Almaadawy Omar, Uretsky Barry F, Krittanawong Chayakrit, Birnbaum Yochai
Department of Internal Medicine, MedStar Health, Baltimore, MD 21218, USA.
Division of Cardiovascular Medicine, University of Arkansas for Medical Sciences, Little Rock, AR 72205, USA.
J Clin Med. 2024 Sep 19;13(18):5562. doi: 10.3390/jcm13185562.
Exercise stress testing (EST) is commonly used to evaluate chest pain, with some labs using 85% of age-predicted maximum heart rate (APMHR) as an endpoint for EST. The APMHR is often calculated using the formula 220-age. However, the accuracy of this formula and 85% APMHR as an endpoint may be questioned. Moreover, failing to reach 85% APMHR (known as chronotropic insufficiency) may also indicate poor cardiovascular prognosis, but measurements, such as percentage heart rate reserve (%HRR), maximum rate pressure product (MRPP), and the maximum metabolic equivalent of tasks (METs) reached during EST may provide better prediction of cardiovascular outcomes than not reaching 85% of APMHR. There is a need to incorporate comprehensive measurements to improve the diagnostic and prognostic capabilities of EST.

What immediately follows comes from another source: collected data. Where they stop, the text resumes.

(** The log offsets up to which the immutable memtables reach. *)
Definition offsets (s : DbLogic) : list N :=
  s.(DbLogic.imm_memtables).*1 ++ (option_list s.(DbLogic.pending)).*1.

Record db_ok (s : DbLogic) (T : list (list Blocks)) (stored : list byte)
    (meta : DatabaseMetadata.DatabaseMetadata) (ids : list (list N)) (M : gmap Key Value) : Prop := {
  ok_mems : Forall memtable_wf (mem_stack s);
  ok_width : Forall (λ m, (m.(Memtable.next_seq_number) < u64_bound)%N) (mem_stack s);
  ok_chain : mem_chain meta.(DatabaseMetadata.seq_number_offset) (mem_stack s);
  ok_filled : Forall (λ m, m.(Memtable.entries) ≠ [])
    (s.(DbLogic.imm_memtables).*2 ++ (option_list s.(DbLogic.pending)).*2);
  ok_room : Memtable.is_full s.(DbLogic.memtable).(MemtableRef.inner) params = true →
    ∀ o, o ∈ meta.(DatabaseMetadata.log_offset) :: offsets s → (o < N.of_nat (length stored))%N;
  ok_levels : levels_ok s.(DbLogic.env).(env_disk) meta.(DatabaseMetadata.next_data_block_id)
    meta.(DatabaseMetadata.next_table_id) s.(DbLogic.levels) T;
  ok_old : ∀ L x, L ∈ level_sources T → x ∈ L →
    (item_seq x < meta.(DatabaseMetadata.seq_number_offset))%N;
  ok_count : length s.(DbLogic.levels) = params.(Params.num_levels) ∧ 0 < params.(Params.num_levels);
  ok_next : (FIRST_TABLE_ID <= meta.(DatabaseMetadata.next_table_id))%N;
  ok_cache : cache_ok params s.(DbLogic.env);
  ok_manifest : manifest_holds s.(DbLogic.env).(env_manifest) meta ids;
  ok_sets : id_sets ids = id_sets (level_ids s.(DbLogic.levels));
  ok_log : idle io (wal_of s) stored;
  ok_offset : N.of_nat s.(DbLogic.wal).(log_status).(LogStatus.offset_pos)
    = meta.(DatabaseMetadata.log_offset);
  ok_offsets : StronglySorted N.lt (meta.(DatabaseMetadata.log_offset) :: offsets s) ∧
    Forall (λ o, (o <= N.of_nat (length stored))%N) (offsets s);
  ok_holds : holds (db_sources s T) M;
}.
Lemma swapped_ok : db_ok swapped T' stored (compacted_meta meta next' nb') ids' M.
Proof.
  pose proof Hok as [K1 K1' K2 K3 K4 K5 K6 K7 K7' K8 K9 K10 K11 K12 K13 K14].
  pose proof (db_sources_ordered _ _ _ _ _ _ _ _ _ Hok) as Hn.
  pose proof (db_sources_sorted _ _ _ _ _ _ _ _ _ Hok) as Hs.
  destruct (swapped_found _ Hn Hs) as [_ Hf].
  assert (∀ L x, L ∈ level_sources T' → x ∈ L → ∃ L0, L0 ∈ level_sources T ∧ x ∈ L0) as Hsub.
  { apply swapped_items. }
  split; try done.
  - apply swapped_levels.
  - intros L x HL Hx. destruct (Hsub L x HL Hx) as (L0 & HL0 & Hx0). by apply (K6 L0).
  - destruct Har as [A1 _ _ _ _]. simpl. rewrite A1 in K7. rewrite length_app in *. exact K7.
  - simpl. lia.
  - by apply (idle_frame io (wal_of s) e'.(env_disk) stored).
  - intros k. unfold value_of, db_sources. change (mem_stack swapped) with (mem_stack s).
    rewrite Hf. apply K14.
Qed.

End swapped.

(** ** Starting a compaction *)

Lemma pairs_ranged d tbs : Forall (pair_ok d) tbs → Forall ranged tbs.*1.
Proof. intros Ht. apply Forall_fmap. eapply Forall_impl; [exact Ht|]. intros tb Htb. exact (table_ok_ranged _ _ _ _ _ Htb). Qed.

(** The tables [R] of the level are taken; no other table has one of their keys. *)
Record started (l l1 : Level.Level) (pbs R : list pair) : Prop := {
  st_index : l1.(Level.index) = l.(Level.index);
  st_placeholders : l1.(Level.table_placeholders) = l.(Level.table_placeholders);
  st_some : R ≠ [];
  st_ids : NoDup ((λ r : pair, tid r.1) <$> R);
  st_sub : ∀ r, r ∈ R → r ∈ pbs;
  st_apart : ∀ k r, k ∈ without R pbs → r ∈ R → ¬ overlapping (tmin r.1) (tmax r.1) k.1;
  st_marked : Forall2 (λ (tb : pair) t, tid t = tid tb.1 ∧
    (tid tb.1 ∉ (λ r : pair, tid r.1) <$> R → t = tb.1)) pbs l1.(Level.tables);
  st_taken : ∀ j tb t, pbs !! j = Some tb → l1.(Level.tables) !! j = Some t → tb ∈ R → t = taken tb;
}.

Lemma start_level_ok s T stored meta ids M i ls1 l c ls2 T1 pbs cbs T2 :
  db_ok s T stored meta ids M → around s T i ls1 l c ls2 T1 pbs cbs T2 → sizes_ok l →
  ∃ l1 r, Level.maybe_start_compaction l = Ok (l1, r) ∧
    match r with
    | NothingToStart => same_level l l1
    | Contended => False
    | Started ts => ∃ R, ts = taken <$> R ∧ started l l1 pbs R
    end.
Proof.
  intros Hok Har Hsz. pose proof Har as [A1 A2 [A3 _] [A4 A4'] _].
  pose proof (ok_levels _ _ _ _ _ _ _ _ _ Hok) as Hlev.
  pose proof (around_unique _ _ _ _ _ _ _ _ _ _ _ _ _ _ _ Hok Har) as Hu.
  apply NoDup_app in Hu as (_ & _ & (Hup & _ & _)%NoDup_app).
  assert (s.(DbLogic.levels) !! i = Some l) as Hl.
  { rewrite A1, <-A3. apply lookup_app_mid. }
  destruct (lo_free _ _ _ _ _ _ _ Hlev l) as [Hph Hfree]; [by eapply list_elem_of_lookup_2|].
  destruct (start_compaction_ok l) as (l1 & r & E & Hi & Hp & Hr); [|done|].
  { rewrite A4. by eapply pairs_ranged. }
  exists l1, r. split; [done|]. destruct r as [ts| |].
  - destruct Hr as (offs & m & M0 & Hne & Ht1 & -> & [Hnd Hfr Hrg] & Hcl).
    rewrite A4 in Ht1, Hrg, Hfr, Hcl |- *. exists (at_positions pbs offs). split; [apply positions_taken|].
    split; try done.
    + destruct offs as [|o offs]; [done|]. destruct (Hfr o) as (t & Ht & _); [set_solver|].
      rewrite list_lookup_fmap in Ht. unfold at_positions. simpl. by destruct (pbs !! o).
    + by apply positions_NoDup.
    + intros r (j & _ & Hj)%elem_of_positions. by eapply list_elem_of_lookup_2.
    + intros k r (j & Hj & Hnj)%without_positions (j' & Hin & Hj')%elem_of_positions; [|done].
      assert (pbs.*1 !! j = Some k.1) as Hjt by (by rewrite list_lookup_fmap, Hj).
      assert (pbs.*1 !! j' = Some r.1) as Hjt' by (by rewrite list_lookup_fmap, Hj').
      destruct (Hrg j' r.1 Hin Hjt'). destruct (_ =? 0)%N eqn:E0; bool_to_prop.
      * intros Ho. apply (Hcl j k.1 Hjt Hnj). by eapply overlapping_widen.
      * rewrite (lo_index _ _ _ _ _ _ _ Hlev i l Hl) in E0.
        pose proof (lo_disjoint _ _ _ _ _ _ _ Hlev i l Hl ltac:(lia)) as Hdis. rewrite A4 in Hdis.
        apply (Hdis j' j); [done|done|]. by intros ->.
    + rewrite Ht1. by apply positions_marked.
    + intros j tb t Hj Ht (j' & Hin & Hj')%elem_of_positions. rewrite Ht1, flag_at_lookup, list_lookup_fmap, Hj in Ht.
      assert (j = j') as ->.
      { apply (NoDup_lookup _ _ _ (tid tb.1) Hup); rewrite !list_lookup_fmap; [by rewrite Hj|by rewrite Hj']. }
      simpl in Ht. rewrite decide_True in Ht by done. by injection Ht as <-.
  - split; [done|done|]. rewrite Hr. apply Forall_Forall2_diag, Forall_true. by intros t.
  - destruct Hr as [_ (t & Ht & Hfl)]. rewrite Forall_forall in Hfree. specialize (Hfree t Ht).
    simpl in Hfree. congruence.
Qed.
(* ===== verification/LogicScan.v ===== *)
(** * Iterating over the database (src/src/logic.rs, [prepare_iter] and
      [prepare_reverse_iter])

    The iterators a scan starts from cover every key of the requested range, and
    the stream over them yields exactly the keys and values of the map the
    database stands for, in order. *)

From stdpp Require Import base list gmap strings sorting.
From Stdlib Require Import Strings.Byte NArith ZArith Lia.
From S2P Require Import Prelude WriteBatch Iterator Memtable Disk Wal WalStatus WalCalls Manifest DataBlock DataBlocks IndexBlock SortedTable TableIterator Iterate DbIterator Level Compaction Logic Sources LogicInv LogicFlush LogicCompact.

Local Open Scope nat_scope.
Local Open Scope lsm_scope.

(** The keys a scan returns: the end the iteration starts at is included. *)
Definition in_bounds (rev : bool) (min_key max_key : option Key) (k : Key) : Prop :=
  if rev then (∀ m, min_key = Some m → m <k k) ∧ (∀ m, max_key = Some m → k <=k m)
  else (∀ m, min_key = Some m → m <=k k) ∧ (∀ m, max_key = Some m → k <k m).

Lemma in_range_bounds (rev : bool) (min_key max_key : option Key) k :
  in_range rev (if rev then max_key else min_key) (if rev then min_key else max_key) None k ↔
    in_bounds rev min_key max_key k.
Proof.
  unfold in_range, passed, beyond, in_bounds, before_b, before_eq_b. destruct rev; simpl;
    destruct min_key as [m|], max_key as [M|]; rewrite ?key_ltb_ge, ?key_leb_gt; naive_solver.
Qed.

(** ** The tables that are skipped *)

Definition kept (min_key max_key : option Key) (t : SortedTable.SortedTable) : bool :=
  negb (match min_key with Some m => key_ltb (tmax t) m | None => false end ||
        match max_key with Some m => key_ltb m (tmin t) | None => false end).

Lemma kept_outside min_key max_key rev t k :
  kept min_key max_key t = false → tmin t <=k k → k <=k tmax t → ¬ in_bounds rev min_key max_key k.
Proof.
  unfold kept. rewrite negb_false_iff, orb_true_iff. intros Hk Hmin Hmax Hb.
  assert ((∀ m, min_key = Some m → m <=k k) ∧ (∀ m, max_key = Some m → k <=k m)) as [B1 B2].
  { destruct rev, Hb as [B1 B2]; split; intros m Hm; specialize (B1 m) || idtac; specialize (B2 m) || idtac;
      try (by apply B1); try (by apply B2); [specialize (B1 Hm)|specialize (B2 Hm)]; korder. }
  destruct Hk as [Hk|Hk]; [destruct min_key as [m|]|destruct max_key as [m|]]; try done;
    apply key_ltb_lt in Hk; [specialize (B1 m eq_refl)|specialize (B2 m eq_refl)]; korder.
Qed.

运动应激试验(EST)常用于评估胸痛,一些实验室将年龄预测最大心率(APMHR)的85%作为EST的终点。APMHR通常使用公式220 - 年龄来计算。然而,该公式以及85% APMHR作为终点的准确性可能受到质疑。此外,未能达到85% APMHR(称为变时性功能不全)也可能表明心血管预后不良,但EST期间达到的心率储备百分比(%HRR)、最大心率血压乘积(MRPP)以及最大代谢当量(METs)等测量指标,可能比未达到APMHR的85%能更好地预测心血管结局。需要纳入综合测量指标以提高EST的诊断和预后能力。